A Maggio 2018 il P2P lending di BorsadelCredito supera i 35 milioni, il triplo di un anno fa

La prima piattaforma italiana di lending peer to peer per le imprese, lo scorso maggio ha erogato 2,5 milioni in prestiti superando i 35 milioni in meno di tre anni di attività

Borsadelcredito P2P lending alle PMI supera 35 milioni di erogato

 

 

Con i 2,5 milioni erogati nel mese di Maggio, la piattaforma di P2P lending BorsadelCredito.it ha erogato complessivamente, dalla sua fondazione a fine 2015, più di 35 milioni, distribuiti su 467 prestiti ad altrettante PMI italiane. Una crescita impetuosa, dal momento che a maggio 2017 il numero delle imprese finanziate attraverso dal portale era di 315 e l’ammontare complessivo erogato di 12,27 milioni.

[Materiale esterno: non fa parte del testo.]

(* ===== verification/Policy.v ===== *)
(** * Local runtime policy ([internal/runtime/policy.go], [capabilities.go])

    The recipient's policy, how a peer's request can narrow it, and when a
    runtime is allowed to run under it.  Then the request a runtime is given,
    its validation, its narrowing and its prompt ([types.go], [helpers.go],
    [contract.go]).  Definitions and theorems. *)

From S2P Require Import Prelude GoString Sha256 GoStringFacts Json.
From Stdlib Require Import Ascii.

Local Open Scope Z_scope.

Inductive PolicyMode := PolicyReadOnly | PolicyGuardedWrite | PolicyCustom | PolicyModeOther (raw : string).
#[export] Instance PolicyMode_eq_dec : EqDecision PolicyMode.
Proof. solve_decision. Defined.
Definition policy_mode_string (m : PolicyMode) : string :=
  match m with
  | PolicyReadOnly => "read_only" | PolicyGuardedWrite => "guarded_write" | PolicyCustom => "custom"
  | PolicyModeOther raw => raw
  end.

Record Policy := mkPolicy {
  po_Mode : PolicyMode; po_AllowWrites : bool; po_AllowShell : bool; po_AllowNetwork : bool; po_AllowMCPs : bool;
  po_DeniedTools : list string; po_DeniedCommands : list string }.
#[export] Instance Policy_eq_dec : EqDecision Policy.
Proof. solve_decision. Defined.

Record PolicyRequest := mkPolicyRequest {
  pr_Mode : PolicyMode; pr_AllowWrites : option bool; pr_AllowShell : option bool;
  pr_AllowNetwork : option bool; pr_AllowMCPs : option bool }.
#[export] Instance PolicyRequest_eq_dec : EqDecision PolicyRequest.
Proof. solve_decision. Defined.

Inductive policy_error := UnknownMode | UnsupportedPolicy (missing : list string).

Definition baselineDeniedCommands : list string :=
  ["rm"; "rmdir"; "git reset --hard"; "git clean"; "git push --force"; "git push -f"; "sudo"; "doas"; "shutdown";
   "reboot"; "kubectl delete"; "terraform destroy"; "team-relay"; "team-relay-agent"; "team-relay-mcp"].

(** The loop of [uniqueSorted]: the first occurrences, trimmed. *)
Fixpoint unique_trimmed (result : list string) (values : list string) : list string :=
  match values with
  | [] => result
  | value :: values' =>
    let value := trim_space value in
    if bool_decide (value = "") || bool_decide (value ∈ result) then unique_trimmed result values'
    else unique_trimmed (result ++ [value]) values'
  end.
Definition uniqueSorted (values : list string) : list string := sort_strings (unique_trimmed [] values).

Definition normalizePolicy (p : Policy) : Policy :=
  let ro := bool_decide (po_Mode p = PolicyReadOnly) in
  mkPolicy (po_Mode p) (po_AllowWrites p && negb ro) (po_AllowShell p && negb ro) (po_AllowNetwork p)
    (po_AllowMCPs p && negb ro) (uniqueSorted ("team-relay" :: po_DeniedTools p))
    (uniqueSorted (baselineDeniedCommands ++ po_DeniedCommands p)).

Definition DefaultPolicy (mode : PolicyMode) : policy_error + Policy :=
  match mode with
  | PolicyReadOnly | PolicyCustom => inr (normalizePolicy (mkPolicy mode false false false false [] []))
  | PolicyGuardedWrite => inr (normalizePolicy (mkPolicy mode true true true true [] []))
  | PolicyModeOther _ => inl UnknownMode
  end.

Definition ValidatePolicy (p : Policy) : policy_error + Policy :=
  match po_Mode p with
  | PolicyReadOnly | PolicyGuardedWrite | PolicyCustom => inr (normalizePolicy p)
  | PolicyModeOther _ => inl UnknownMode
  end.

Definition samePermissions (l r : Policy) : bool :=
  Bool.eqb (po_AllowWrites l) (po_AllowWrites r) && Bool.eqb (po_AllowShell l) (po_AllowShell r) &&
  Bool.eqb (po_AllowNetwork l) (po_AllowNetwork r) && Bool.eqb (po_AllowMCPs l) (po_AllowMCPs r).

Definition empty_mode : PolicyMode := PolicyModeOther "".
(** [intersectBool] *)
Definition intersectBool (current : bool) (requested : option bool) : bool :=
  match requested with None => current | Some r => current && r end.

(** The limit a request asks for, before it meets the local policy. *)
Definition request_limit (r : PolicyRequest) : policy_error + Policy :=
  limit ← (if bool_decide (pr_Mode r = empty_mode) then inr (mkPolicy PolicyCustom true true true true [] [])
           else DefaultPolicy (pr_Mode r));
  mret (mkPolicy (po_Mode limit) (intersectBool (po_AllowWrites limit) (pr_AllowWrites r))
    (intersectBool (po_AllowShell limit) (pr_AllowShell r)) (intersectBool (po_AllowNetwork limit) (pr_AllowNetwork r))
    (intersectBool (po_AllowMCPs limit) (pr_AllowMCPs r)) (po_DeniedTools limit) (po_DeniedCommands limit)).

Definition empty_request (r : PolicyRequest) : bool :=
  bool_decide (r = mkPolicyRequest empty_mode None None None None).

(** The local policy limited to what a request asks for. *)
Definition limited (local limit : Policy) (mode : PolicyMode) : Policy :=
  mkPolicy mode (po_AllowWrites local && po_AllowWrites limit) (po_AllowShell local && po_AllowShell limit)
    (po_AllowNetwork local && po_AllowNetwork limit) (po_AllowMCPs local && po_AllowMCPs limit)
    (po_DeniedTools local) (po_DeniedCommands local).
Definition limited_mode (local limit : Policy) : PolicyMode :=
  let effective := limited local limit (po_Mode local) in
  if negb (po_AllowWrites effective) && negb (po_AllowShell effective) && negb (po_AllowMCPs effective) then PolicyReadOnly
  else if samePermissions effective local then po_Mode local else PolicyCustom.
Definition narrowed (local limit : Policy) : Policy := normalizePolicy (limited local limit (limited_mode local limit)).
Definition EffectivePolicy (local : Policy) (requested : option PolicyRequest) : policy_error + Policy :=
  local ← ValidatePolicy local;
  match requested with
  | None => mret local
  | Some r =>
    if empty_request r then mret local else
    limit ← request_limit r;
    mret (narrowed local limit)
  end.

(** [encoding/json] of a policy, with its [omitempty] lists. *)
Definition json_policy (p : Policy) : json :=
  JObj ([("mode", JStr (policy_mode_string (po_Mode p))); ("allow_writes", JBool (po_AllowWrites p));
         ("allow_shell", JBool (po_AllowShell p)); ("allow_network", JBool (po_AllowNetwork p));
         ("allow_mcps", JBool (po_AllowMCPs p))]
        ++ opt_arr "denied_tools" (JStr <$> po_DeniedTools p) ++ opt_arr "denied_commands" (JStr <$> po_DeniedCommands p)).
(** [hex.EncodeToString(sum[:16])] *)
Definition short_digest (payload : string) : string := hex_encode (take_bytes 16 (sha256 payload)).
Definition PolicyFingerprint (p : Policy) : string := short_digest (json_text (json_policy (normalizePolicy p))).
Definition WorkDirFingerprint (path : string) : string := short_digest path.

Record SessionRef := mkSessionRef {
  ss_RuntimeID : string; ss_OpaqueID : string; ss_PolicyFingerprint : string; ss_WorkDirFingerprint : string }.
#[export] Instance SessionRef_eq_dec : EqDecision SessionRef.
Proof. solve_decision. Defined.

Definition CompatibleSession (session : option SessionRef) (runtimeID : string) (p : Policy) (workDir : string) : bool :=
  match session with
  | None => false
  | Some s => negb (bool_decide (ss_OpaqueID s = "")) && bool_decide (ss_RuntimeID s = runtimeID) &&
      bool_decide (ss_PolicyFingerprint s = PolicyFingerprint p) &&
      bool_decide (ss_WorkDirFingerprint s = WorkDirFingerprint workDir)
  end.

(** ** Capabilities *)

Inductive Enforcement :=
  | EnforcementNative | EnforcementToolLevel | EnforcementBestEffort | EnforcementUnsupported | EnforcementOther (raw : string).
#[export] Instance Enforcement_eq_dec : EqDecision Enforcement.
Proof. solve_decision. Defined.

Record PolicyCapabilities := mkPolicyCapabilities {
  pc_ReadOnly : Enforcement; pc_GuardedWrite : Enforcement; pc_FilesystemIsolation : Enforcement;
  pc_NetworkIsolation : Enforcement; pc_ShellControl : Enforcement; pc_MCPControl : Enforcement;
  pc_DestructiveCommandDeny : Enforcement }.

Record Capabilities := mkCapabilities {
  cap_RuntimeID : string; cap_DisplayName : string; cap_Version : string; cap_Available : bool; cap_Detail : string;
  cap_SupportsResume : bool; cap_SupportsStreaming : bool; cap_SupportsModelSelection : bool;
  cap_PreservesLocalContext : bool; cap_LoadsLocalMCPs : bool; cap_Policy : PolicyCapabilities }.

I prestiti concessi il mese scorso sono stati 18, con un taglio medio di oltre 194 mila euro.

Al netto dell’effetto Fondo di protezione, il rendimento dei prestiti erogati da BorsadelCredito.it si attesta sul 4,96%, mentre Il rendimento al lordo si è attestato invece al 5,48%. Un valore in linea con quello medio offerto delle principali piattaforme britanniche che ha segnato +5,59% a un anno (dati a fine aprile) in base al Liberum AltFi Returns Index.

Il settore più attivo si conferma quello dei servizi, con il 27,6% del mercato complessivo, seguito dal commercio al dettaglio (con una fetta del 21,2% dell’erogato a cui si aggiunge il 16,9% del commercio all’ingrosso); industria e produzione si attestano a quota 19,1% e l’Edilizia all’8,4%.

Il confronto con le asset class che presentano caratteristiche di rischio/rendimento simili a quelle del P2P lending, grazie anche alla nuova tassazione al 26% che dallo scorso gennaio ha equiparato il P2P lending agli altri strumenti di investimento, mostra la convenienza del P2P lending:

  • I fondi bond corporate a 4 e 5 stelle Morningstar – quindi i migliori della categoria – hanno segnato una perdita dello 0,07% a un anno. Ma anche considerando il rendimento annualizzato degli ultimi tre anni, il rendimento si attesta al 1,2%. E senza tenere conto delle commissioni di ingresso né di quelle di gestione dei fondi comuni.
  • A maggio i Btp quinquennali, hanno staccato una cedola di 0,95%.
  • conti deposito vincolati, hanno offerto un rendimento medio dello 0,42%, corrispondente a un reddito che supera di poco i 30 euro al netto del 26% di ritenute, sul medesimo ticket di ingresso di 10mila euro.